Strong growth for Antwerp tourism, but global economy creates uncertainty (Antwerp)
Strong growth for Antwerp tourism, but global economy creates uncertainty (Antwerp)

It’s almost over, that beautiful summer. Traditionally, the city also looks back on the figures of tourism in the city. Just like the weather, these were excellent, although the gap compared to pre-corona year 2019 has still not been made up. The high inflation and the global economy are also forcing ships for Tourism, Koen Kennis (N-VA) to be cautious.

But first the good news. Antwerp remains a strong attraction for day tourists. Last summer, they numbered no less than 2 million, representing an increase of 34% compared to 2021. At 76%, Belgians are well represented among day trippers. The Dutch, on the other hand, make up the largest foreign group with approximately 54% mainly Dutch. Our northern neighbors are followed by the French. They represent 8.3% of all day trippers, closely followed by the Germans (8%).

The number of overnight stays also increased by 72% compared to the difficult corona year 2021. Here too, Belgians lead the way with 60.6%, followed by the Dutch (42.9%), the French (11.1%) and the Germans (8 .9%). Including other nationalities, the Tourism Department had about 337,000 overnight stays last summer. Last July you paid an average of 104.56 euros for a hotel room in Antwerp.

What do they visit?

Of course, tourists do not only find their way overland to our Scheldt city. For example, no fewer than 187 river cruise ships with more than 26,000 passengers moored at the cruise terminal. That is even more than in pre-corona year 2019. The Scheldt therefore remains an important lifeline for Antwerp, also from a touristic point of view.

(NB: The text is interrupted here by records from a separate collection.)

(** [setupkvm] returns a page directory that maps exactly the ranges of
    [kmap]: memory at [KERNBASE], the kernel's text and read-only data without
    write permission, and the devices to themselves; its pages come from the
    free list.  It returns 0 only when there are at most 1025 free pages, and
    then all of them are free again. *)
Theorem setupkvm_correct kend kdata s fl : KERNBASE < kend -> kdata mod PGSIZE = 0 ->
  KERNLINK < kdata < KERNBASE + PHYSTOP -> kmem_rep kend s fl ->
  wp (setupkvm kend kdata) (fun pgdir s' =>
    (forall a, a ∉ fl -> ram (mem s') !! a = ram (mem s) !! a) /\
    if decide (pgdir = 0) then Z.of_nat (length fl) <= 1025 /\ exists fl', kmem_rep kend s' fl' /\ fl' ≡ₚ fl
    else (exists tabs ents fl', vrep kend fl s' pgdir tabs ents fl') /\
         forall n, 0 <= n < 2 ^ 20 -> pte_at (ram (mem s')) pgdir (n * PGSIZE) = kernel_pte kdata n) s.
Proof.
  intros He Hd Hk Hr. eapply (wp_setupkvm kend kdata); [done..| |].
  - intros s' pgdir tabs ents fl' Hs Hv Hke Hfr. split; [done|]. rewrite decide_False.
    + split; [eauto|]. intros n Hn. rewrite (vrep_pte_at kend He s' fl pgdir tabs ents fl') by done. apply Hke.
    + apply (frame_nz kend He), (vrep_page _ _ _ _ _ _ _ pgdir Hv). set_solver.
  - intros s' fl' Hs Hk' Hp Hl Hfr. split; [done|]. rewrite decide_True by done. eauto.
Qed.
(** The scan stops at the first child that has exited. *)
Lemma wp_wait_scan n : forall (Q : option Z * bool -> kernel T -> Prop) s cur v k h fl, (k + n = NPROC)%nat -> held s cur v ->
  kmem_rep kend s fl ->
  (forall i z, zombie_child (v_procs v) cur i z -> exists all, reapable s fl z all) ->
  (forall i z all s' fl', (k <= i)%nat -> zombie_child (v_procs v) cur i z -> reapable s fl z all ->
     (forall j q, (k <= j < i)%nat -> ~ zombie_child (v_procs v) cur j q) ->
     calm s' cur (set_v_procs (<[i := reaped z]> (v_procs v)) (set_v_mem (mem s') v)) -> depth (mach s') = 0 ->
     kmem_rep kend s' fl' -> fl' ≡ₚ p_kstack z :: all ->
     (forall a, a ∉ p_kstack z :: all -> ram (mem s') !! a = ram (mem s) !! a) -> Q (Some (p_pid z), true) s') ->
  (forall h', (forall j q, (k <= j)%nat -> ~ zombie_child (v_procs v) cur j q) ->
     (h' = true <-> h = true \/ exists j q, (k <= j)%nat /\ v_procs v !! j = Some q /\ p_parent q = Some cur) ->
     Q (None, h') s) ->
  wp (wait_scan kend n k cur h) Q s.
Proof.
  induction n as [|n IH]; intros Q s cur v k h fl Hn Hh Hk Hre Hz Hno; cbn [wait_scan].
  - assert (forall j q, (k <= j)%nat -> v_procs v !! j = Some q -> False) as Hend.
    { intros j q Hj Hq%lookup_lt_Some. rewrite <- (he_procs _ _ _ Hh), (he_len _ _ _ Hh) in Hq. lia. }
    wp_step. apply Hno.
    + intros j q Hj [Hq _]. by eapply Hend.
    + split; [by left|]. intros [?|(j & q & Hj & Hq & _)]; [done|by destruct (Hend j q)].
  - assert (is_Some (v_procs v !! k)) as [p Hp].
    { apply lookup_lt_is_Some_2. rewrite <- (he_procs _ _ _ Hh), (he_len _ _ _ Hh). lia. }
    wp_step. eapply wp_get_held; [done|done|].
    assert (forall h1, ~ zombie_child (v_procs v) cur k p ->
      (h1 = true <-> h = true \/ p_parent p = Some cur) -> wp (wait_scan kend n (S k) cur h1) Q s) as Hnext.
    { intros h1 Hnz Hh1. eapply IH; [lia|done|done|done| |].
      - intros i z all s' fl' Hi Hzi Hri Hb. eapply Hz; [lia|done|done|]. intros j q Hj [Hq Hr].
        destruct (decide (j = k)) as [->|]; [apply Hnz; by assert (q = p) as <- by congruence|]. apply (Hb j q); [lia|done].
      - intros h' Hb Hh'. apply Hno.
        + intros j q Hj [Hq Hr]. destruct (decide (j = k)) as [->|]; [apply Hnz; by assert (q = p) as <- by congruence|].
          apply (Hb j q); [lia|done].
        + rewrite Hh', Hh1. split.
          * intros [[?|?]|(j & q & ? & ? & ?)]; [by left|right; by exists k, p|right; exists j, q; split; [lia|done]].
          * intros [?|(j & q & Hj & Hq & Hpq)]; [by left; left|]. destruct (decide (j = k)) as [->|].
            -- left; right. congruence.
            -- right. exists j, q. split; [lia|done]. }
    destruct (decide (p_parent p = Some cur)) as [Epar|Epar].
    + rewrite (bool_decide_eq_true_2 (p_parent p = Some cur)) by done. cbn [negb]. destruct (decide (p_state p = ZOMBIE)) as [Est|Est].
      * rewrite (bool_decide_eq_true_2 (p_state p = ZOMBIE)) by done. destruct (Hre k p) as [all Hall]; [done|]. cbv zeta.
        eapply wp_reap; [done|done|done|]. intros s' fl'. eapply Hz; [done|done|done|]. intros j q Hj. lia.
      * rewrite (bool_decide_eq_false_2 (p_state p = ZOMBIE)) by done. apply Hnext; [by intros (_ & _ & ?)|]. naive_solver.
    + rewrite (bool_decide_eq_false_2 (p_parent p = Some cur)) by done. cbn [negb]. apply Hnext; [by intros (_ & ? & _)|]. naive_solver.
Qed.
Lemma step_fork kend kdata fra tra ini s s' cur v pr fl tabs ents ip r :
  KERNBASE < kend -> kdata mod PGSIZE = 0 -> KERNLINK < kdata < KERNBASE + PHYSTOP ->
  runs s cur v pr -> fork_ready kend s cur v pr fl tabs ents ip -> fork kend kdata fra tra s = Ok r s' ->
  family ini (procs (mach s)) -> family ini (procs (mach s')).
Proof.
  intros He Hd Hk Hr Hf Hrun HF. pose proof (runs_at _ _ _ _ Hr) as Hcur. pose proof (runs_procs _ _ _ _ Hr) as Hps. rewrite Hps in *.
  assert (wp (fork kend kdata fra tra) (fun _ s' => family ini (procs (mach s'))) s) as Hw.
  { eapply wp_fork; [done|done|done|exact Hf| |].
    - intros s1 v1 fl1 Hc1 _ _ _ _ Hsame _. rewrite (ca_procs _ _ _ Hc1). eapply family_mild; [exact HF|]. split.
      { rewrite (calm_view _ _ _ Hc1). symmetry. apply (calm_view s cur), Hr. }
      intros k p p' Hp Hp'. destruct (Hsame k p Hp) as (q & Hq & Est & Epar & Eq). assert (q = p') as -> by congruence.
      unfold milder, alive, in_wait. rewrite Est, Epar. split_and!; try done. intros [Hsl ?]. assert (p' = p) as -> by (apply Eq; by rewrite Hsl). done.
    - intros s1 v1 np q c ks fl0 fl' d tabs' ents' ents0 _ Hc1 (Hnp & Hu & _) Hp1 (Hcs & _ & Hcp & _) _ _ _ _ _ _.
      rewrite (ca_procs _ _ _ Hc1), Hp1. eapply family_fork; [exact HF|exact Hcur| |exact Hnp|done|done|done].
      right. right. apply Hr. }
  unfold wp in Hw. by rewrite Hrun in Hw.
Qed.

Lemma step_exit ini s s' cur v pr : runs s cur v pr -> cur <> ini -> exit_table cur (Some ini) s = Blocked s' ->
  family ini (procs (mach s)) -> family ini (procs (mach s')).
Proof.
  intros Hr Hci Hrun HF. pose proof (runs_procs _ _ _ _ Hr) as Hps. rewrite Hps in HF.
  assert (wpb (exit_table cur (Some ini)) (fun _ _ => True) (fun s' => family ini (procs (mach s'))) s) as Hw.
  { eapply wpb_exit_table; [apply Hr..|]. intros s1 Hh1. rewrite (he_procs _ _ _ Hh1). eapply family_exit; [done|apply Hr|apply Hr|done]. }
  unfold wpb in Hw. by rewrite Hrun in Hw.
Qed.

But what are all those tourists visiting in our city? Especially churches, it turns out. 108,257 tourists found their way to one of Antwerp’s numerous religious buildings. With more than 97,700 visitors, museums can’t be beaten either. Guided tours also remain very popular. Newcomer The Antwerp Storyan interactive tour in the renovated Steen, attracted 3,387 curious visitors.


Although detailed figures per museum are lacking, according to alderman Kennis, the Rubens House remains an absolute winner among museums. “But since this attraction will be closed for renovation next year, we hope to offer a fully-fledged alternative with the KMSK (Royal Museum of Fine Arts),” says Kennis. “I have already been given a guided tour myself and can guarantee that this beautiful museum with its exceptional collection exceeds all expectations,” says Kennis. “The opening at the end of September will therefore be one of the highlights of the autumn.”

Yet it is not all roses and moonshine in our city of biscuits. With the exception of river cruises, the figures are almost all red compared to 2019. This is mainly due to Americans and Asians who are not yet allowed to travel due to corona restrictions, or who have become more careful about making long journeys. “For the time being, we are not yet investing in new campaigns to attract overseas tourists,” Kennis clarifies. “After all, it remains to be seen how the global economy will evolve in the coming months. It would be a shame to invest so much money now while its effects are still very uncertain.”

It therefore seems that tourism is fully recovering after two difficult years, although it is still difficult to make long-term predictions.